• Ana Cristina Rosa

Nada será como antes



Passados quatro meses desde o início da suspensão das aulas presenciais por conta das medidas de emergência para conter o avanço da pandemia de covid-19, são graves e evidentes os efeitos negativos para o aprendizado dos estudantes brasileiros em razão da desigualdade social.


É inegável que o acesso à educação hoje passa pelo acesso à tecnologia. Mas também é incontestável que não estávamos preparados – e estruturados – para oferecer, de maneira universal, ensino não presencial aos estudantes brasileiros.


Dados do estudo 'A Educação Não Pode Esperar' apontam discrepâncias estarrecedoras no tempo de resposta das redes de ensino em relação à organização interna e à disponibilização de conteúdos pedagógicos aos estudantes, em atenção às medidas de distanciamento social. Enquanto algumas redes disponibilizaram conteúdos on-line já em março, dois meses depois, em meados de maio, cerca de 18% das escolas não haviam adotado estratégias para a aprendizagem a distância.


E o que é ainda mais grave: na ocasião, parte dessas instituições declarou não ter condições de ofertar – ou achar inadequado – conteúdos on-line. O trabalho, uma realização conjunta do Interdisciplinaridade e Evidências no Debate Educacional (Iede), do Comitê Técnico da Educação do Instituto Rui Barbosa (CTE-IRB) e de 26 Tribunais de Contas brasileiros, foi realizado entre os meses de maio e junho últimos.


Além disso, o acesso à internet no Brasil está longe de ser algo ao alcance de todos. A pesquisa TIC Kids Online 2019, divulgada no mês de junho pelo Fundo das Nações Unidas para a Infância (Unicef), indica que cerca de 4,8 milhões de crianças e adolescentes com idade entre 9 e 17 anos moram em domicílios sem acesso à internet. Desses, quase 1,5 milhão nunca acessaram a internet. Enquanto na classe A praticamente todos os estudantes (99%) têm acesso à internet, na rede pública urbana, composta majoritariamente por alunos das classes C, D e E, 39% dos estudantes não têm computador ou tablet em casa.


Evasão


Em condições tão diversas – e, para muitos, adversas – é difícil esperar similaridade no grau de aprendizado dos estudantes brasileiros.


Para completar, há também o temor da evasão escolar, especialmente entre estudantes das periferias. Em audiência pública realizada na última quinta-feira (9) na comissão mista que acompanha as políticas públicas adotadas durante a pandemia, especialistas apontaram que a evasão escolar pode aumentar em decorrência das mudanças causadas pelo coronavírus.

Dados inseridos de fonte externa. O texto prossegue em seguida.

(** ** Closing *)
Record closeArgs := CloseArgs { c_now : Z; c_stored : option (list Z); c_isEmpty : option bool; c_reach : bool }.
(** The upload of the file, and whether what was written is lost. *)
Definition settleUpload (a : closeArgs) (o : openId) (h : handle) (fs : fileState) (w : world) : world * bool :=
  match uploadNow fs with
  | None => (w, false)
  | Some u =>
      if has (h_options h) FILE_DELETE_ON_CLOSE then
        if lastHandle fs then ((cancelUpload o w).1, false)
        else ((cancelUpload o (onFile (h_file h) markDeleted w)).1, false)
      else match uploads w !! u with
           | None => (w, false)
           | Some (wg, up) =>
               let '(up, others) := Upload.leave o up in
               let w := set_uploads (<[u := (wg, up)]> (uploads w)) w in
               if others : bool then (w, false)
               else let '(w, ok) := flush (c_now a) (c_stored a) o w in
                    if ok : bool then (w, false) else (abandonUpload o w, true)
           end
  end.
(** The deletion a close was asked for. *)
Definition deleteOnClose (a : closeArgs) (h : handle) (isDir : bool) (w : world) : world :=
  if has (h_options h) FILE_DELETE_ON_CLOSE && (negb isDir || bool_decide (c_isEmpty a = Some true)) then
    let w := forget h w in
    if c_reach a then
      if isDir then set_directories (directories w ∖ {[key_of h]}) w else set_objects (delete (key_of h) (objects w)) w
    else w
  else w.
Definition smb2_close (a : closeArgs) (o : openId) (w : world) : world * Z :=
  match fileAt o w with
  | None => (w, STATUS_FILE_CLOSED)
  | Some (h, fs) =>
      let '(w, unsaved) := settleUpload a o h fs w in
      let w := deleteOnClose a h (has (attributesNow fs) FILE_ATTRIBUTE_DIRECTORY) w in
      (closeOpen o w, if unsaved : bool then STATUS_UNEXPECTED_NETWORK_ERROR else STATUS_OK)
  end.
(** What a tree disconnect, a logoff and the sweep of a durable handle do to an open. *)
Definition endOpen (o : openId) (w : world) : world :=
  let w := releaseFile o (abandonUpload o w) in set_handles (delete o (opens w)) w.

Segundo o presidente do Conselho Nacional de Educação (CNE), cerca de 30% das famílias temem que os filhos desistam da escola.

Essas constatações ajudam a consolidar a convicção de que ensino a distância e aulas on-line estão longe de ser a mesma coisa. No cenário atual, curiosidade, inclusão, disciplina, adaptação e pensamento crítico são conceitos-chave. Por isso é preciso estimular a construção de conhecimento por meio de aprendizagem remota em diversas modalidades além do on-line, a exemplo do estímulo à pesquisa e à solução de problemas.

Também é necessário efetivar a meta de universalização do acesso à internet em banda larga de alta velocidade prevista no Plano Nacional de Educação (PNE). Além disso, é fundamental desenvolver formas de ação integradas envolvendo diferentes tipos de mídia, como rádio, TV e redes sociais para tentar levar as atividades ao maior número possível de estudantes.

A tarefa é árdua e desafiadora. Porém, precisa ser enfrentada o quanto antes e de maneira continuada. Até porque, em meio à pandemia global, ao menos uma coisa é certa: nada será como antes.


* * *

Ana Cristina Rosa é jornalista. Em 30 anos de carreira, atuou como repórter de política no jornal O Estado de S. Paulo, editora-assistente na revista Época, repórter da revista Elle. Especializou-se em comunicação pública. Recentemente atuou como assessora-chefe de Comunicação do Tribunal Superior Eleitoral (TSE).


O artigo acima é de responsabilidade da autora e não reflete necessariamente a visão do Educa 2022.